5. Se l’offerta è in diminuzione, i prezzi salgono

Al momento, l’advertising sui social network ha ancora costi abbastanza contenuti (in Italia più che negli Usa, a onor del vero). Questo ha indotto molti a pensare che con un budget risicato si possano raggiungere risultati strabilianti.

Be’, se anche fosse vero – e non lo è – durerà poco, perché come abbiamo visto l’orientamento dell’EdgeRank è chiaro: ridurre sempre di più la portata organica dei post brandizzati, a tutto vantaggio dell’interazione delle persone con altre persone.
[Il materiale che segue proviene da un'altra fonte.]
(** C4, amended: the candidates are those of the selected entries in reverse
    ledger order; a single selected entry gives one candidate without a
    [disambiguation] property; with two or more, every candidate has the
    property and it holds the citation note of its entry, whatever that note
    is; and when the ledger lists its entries by ascending page, the entries
    that start on the queried page come before those that only span it. *)
Theorem explode_disambiguation (cite : Citation) (s : Stat.t) (env : Env)
    (body : list Item.t) :
  stat cite = Some s ->
  num_le (value_to_number (Stat.volume s)) (Some 64) = true ->
  load_ledger W (Stat.volume s) = Some body ->
  let matches := filter (fun i => selected s i = true) body in
  explode Reg W cite env
  = Returned (map (candidate Reg s (length matches)) (rev matches))
  /\ (forall item, matches = [item] ->
      explode Reg W cite env = Returned [candidate Reg s 1 item]
      /\ disambiguation (candidate Reg s 1 item) = None)
  /\ ((2 <= length matches)%nat ->
      forall item,
        disambiguation (candidate Reg s (length matches) item)
        = Some (Item.citation item))
  /\ (page_ordered body ->
      exists starts spans,
        rev matches = starts ++ spans
        /\ Forall (fun i => is_start_page s i = true) starts
        /\ Forall (fun i => is_start_page s i = false) spans).
Proof.
  intros Hs Hv Hl matches.
  pose proof (explode_ledger Reg W cite s env body Hs Hv Hl) as E.
  fold matches in E. rewrite <- map_rev in E.
  split; [exact E|]. split; [|split].
  - intros item Hm. rewrite E, Hm. split; [reflexivity|].
    now rewrite candidate_disambiguation.
  - intros Hn item. rewrite candidate_disambiguation.
    destruct (1 <? length matches)%nat eqn:Hlt; [reflexivity|].
    apply Nat.ltb_ge in Hlt. lia.
  - intros Hord.
    destruct (matches_spans_then_starts s body Hord) as (spans & starts & Em & Hsp & Hst).
    exists (rev starts), (rev spans). fold matches in Em.
    rewrite Em, rev_app_distr.
    repeat split; apply Forall_rev; assumption.
Qed.




End Candidates.

Lemma explode_disambiguation_witness :
  explode Examples.registry Examples.world_43_two Examples.cite_43_25
    Examples.env_none
  = Returned
      (map (candidate Examples.registry Examples.stat_43_25 2)
         [Examples.item_inner; Examples.item_long]).
Proof.
  exact (proj1 (explode_disambiguation Examples.registry Examples.world_43_two
                  Examples.cite_43_25 Examples.stat_43_25 Examples.env_none
                  [Examples.item_long; Examples.item_inner]
                  eq_refl eq_refl eq_refl)).
Defined.

(** C4 as stated fails: two entries match 43 Stat. 25, one without a citation
    note and one whose note is empty, and neither candidate carries a
    non-empty disambiguation. *)
Lemma explode_disambiguation_may_be_empty :
  load_ledger Examples.world_43_two (Stat.volume Examples.stat_43_25)
  = Some [Examples.item_long; Examples.item_inner]
  /\ filter (fun i => selected Examples.stat_43_25 i = true)
       [Examples.item_long; Examples.item_inner]
     = [Examples.item_long; Examples.item_inner]
  /\ explode Examples.registry Examples.world_43_two Examples.cite_43_25
       Examples.env_none
     = Returned [ candidate Examples.registry Examples.stat_43_25 2 Examples.item_inner;
                  candidate Examples.registry Examples.stat_43_25 2 Examples.item_long ]
  /\ disambiguation
       (candidate Examples.registry Examples.stat_43_25 2 Examples.item_inner)
     = Some (Some "")
  /\ disambiguation
       (candidate Examples.registry Examples.stat_43_25 2 Examples.item_long)
     = Some None.
Proof. repeat split; reflexivity. Qed.


(** ** The metadata-document resolver *)

Section ModsResolver.

Variable Reg : Registry.
Variable W : World.

Lemma extension_title_fields (ext : Mods.extension) (st : mods_state) :
  cites (extension_title ext st) = cites st
  /\ seen_cites (extension_title ext st) = seen_cites st
  /\ type (ms_cite (extension_title ext st)) = type (ms_cite st).
Proof.
  unfold extension_title. destruct (thrown st); [auto|].
  destruct (Mods.shortTitle ext) as [|[s|[s|]] ?];
    [destruct (Mods.searchTitle ext)|..]; auto.
Qed.

Lemma extension_title_thrown (ext : Mods.extension) (st : mods_state) :
  thrown (extension_title ext st) = thrown st.
Proof.
  unfold extension_title. destruct (thrown st) eqn:E; [exact E|].
  destruct (Mods.shortTitle ext) as [|[s|[s|]] ?];
    [destruct (Mods.searchTitle ext)|..]; auto.
Qed.

Lemma extension_law_cite (ext : Mods.extension) (st : mods_state) :
  ms_cite (flow_state (extension_law Reg ext st)) = ms_cite st.
Proof.
  unfold extension_law. destruct (thrown st); [reflexivity|].
  destruct (Mods.law ext) as [|[elem|] ?]; try reflexivity.
  destruct (JS.key_in _ _); reflexivity.
Qed.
Va da sé che, per l’immutata legge della domanda e offerta, chi vorrà continuare a raggiungere una certa quota di fan dovrà rassegnarsi a pagare cifre costantemente in crescita.

Specialmente se vorrà colpire un target utile al suo business, ovvero profilato e realmente interessato.

Rassegniamoci – e organizziamoci di conseguenza –, Facebook non è gratis. E con esso, il social media marketing è tutt’altro che a buon mercato. Anzi, se sommiamo il tempo e le persone da dedicarvi, i contenuti da produrre e le campagne pubblicitarie da pianificare, non soltanto si tratta di uno strumento che costa, ma addirittura costa un bel po’.